• **What is required**
Lines from the first one down to the one containing "lf_value : ∃" in the data below are the only ones needed; please return them exactly, both ends included.

Records contained in a dataset
+++

(* ===== verification/NodeManagerFacts.v ===== *)
(** * Facts on the reading of nodes

    The theorems on [NodeManager]: a node that is read has the values of its own row, or of
    the most important of its profiles; what one node is, and when it is refused; the nodes
    that a deletion deletes. *)

From stdpp Require Import prelude strings.
From S2P Require Import Prelude PyString PyDict SdkUtils Constants HashModel SchemaDefs NodeSchemaOps RelationshipList PyValue Enums PropertyMixin Branch Query Attribute AttributeObject AttributeFacts RelationshipManager DeleteValidator NodeRead Node NodeFacts NodeManager.

#[local] Open Scope Z_scope.

Lemma mapM_result_in {A B} (f : A → result B) l ys y : mapM f l = Ok ys → y ∈ ys → ∃ x, x ∈ l ∧ f x = Ok y.
Proof.
  revert ys. induction l as [|x l IH]; intros ys; cbn; [by intros [= <-] ?%elem_of_nil|]. rewrite bind_ok. intros (z & Hz & Hl).
  apply bind_ok in Hl as (zs & Hl & [= <-]). intros [-> |Hy]%elem_of_cons; [exists x; split; [left|done]|].
  destruct (IH _ Hl Hy) as (x' & Hx & Hf). exists x'. split; [by right|done].
Qed.

(** ** An attribute of the database *)

Section attribute.
Context (lib : Libraries) (info : AttributeInfo).

(** The object made from a row: its ids, its value or the default one when the row has
    none, the profile and the source it comes from. *)
Definition value_of_row (v : PyValue) : PyValue := if is_none v then default_value info else v.
Record loaded_from (data : AttributeFromDB) (obj : BaseAttribute) : Prop := {
  lf_id : at_id obj = PVal (JStr (fd_attr_uuid data));
  lf_db_id : at_db_id obj = Some (fd_attr_id data);
  lf_profile : at_is_from_profile obj = PVal (JBool (fd_is_from_profile data));
  lf_source uuid : dict_get (fd_node_properties data) "source" = Some uuid → get_node_id "source" (at_properties obj) = JStr uuid;
  lf_value : ∃ v, value_from_db lib (ai_class info) (fd_value data) = Ok v ∧
    at_is_default obj = (if is_none v && negb (is_none (default_value info)) then PVal (JBool true) else PVal (fd_is_default data)) ∧
    (is_none (value_of_row v) = false → validate_self lib info (value_of_row v) = Ok tt) ∧
    (if is_enum (ai_schema info) && truthy_value (value_of_row v)
     then ∃ k, convert_value_to_enum k (ai_schema info) (value_of_row v) = Ok (at_value obj)
     else at_value obj = value_of_row v);
}.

+++

• **Task solution**
(* ===== verification/NodeManagerFacts.v ===== *)
(** * Facts on the reading of nodes

    The theorems on [NodeManager]: a node that is read has the values of its own row, or of
    the most important of its profiles; what one node is, and when it is refused; the nodes
    that a deletion deletes. *)

From stdpp Require Import prelude strings.
From S2P Require Import Prelude PyString PyDict SdkUtils Constants HashModel SchemaDefs NodeSchemaOps RelationshipList PyValue Enums PropertyMixin Branch Query Attribute AttributeObject AttributeFacts RelationshipManager DeleteValidator NodeRead Node NodeFacts NodeManager.

#[local] Open Scope Z_scope.

Lemma mapM_result_in {A B} (f : A → result B) l ys y : mapM f l = Ok ys → y ∈ ys → ∃ x, x ∈ l ∧ f x = Ok y.
Proof.
  revert ys. induction l as [|x l IH]; intros ys; cbn; [by intros [= <-] ?%elem_of_nil|]. rewrite bind_ok. intros (z & Hz & Hl).
  apply bind_ok in Hl as (zs & Hl & [= <-]). intros [-> |Hy]%elem_of_cons; [exists x; split; [left|done]|].
  destruct (IH _ Hl Hy) as (x' & Hx & Hf). exists x'. split; [by right|done].
Qed.

(** ** An attribute of the database *)

Section attribute.
Context (lib : Libraries) (info : AttributeInfo).

(** The object made from a row: its ids, its value or the default one when the row has
    none, the profile and the source it comes from. *)
Definition value_of_row (v : PyValue) : PyValue := if is_none v then default_value info else v.
Record loaded_from (data : AttributeFromDB) (obj : BaseAttribute) : Prop := {
  lf_id : at_id obj = PVal (JStr (fd_attr_uuid data));
  lf_db_id : at_db_id obj = Some (fd_attr_id data);
  lf_profile : at_is_from_profile obj = PVal (JBool (fd_is_from_profile data));
  lf_source uuid : dict_get (fd_node_properties data) "source" = Some uuid → get_node_id "source" (at_properties obj) = JStr uuid;
  lf_value : ∃ v, value_from_db lib (ai_class info) (fd_value data) = Ok v ∧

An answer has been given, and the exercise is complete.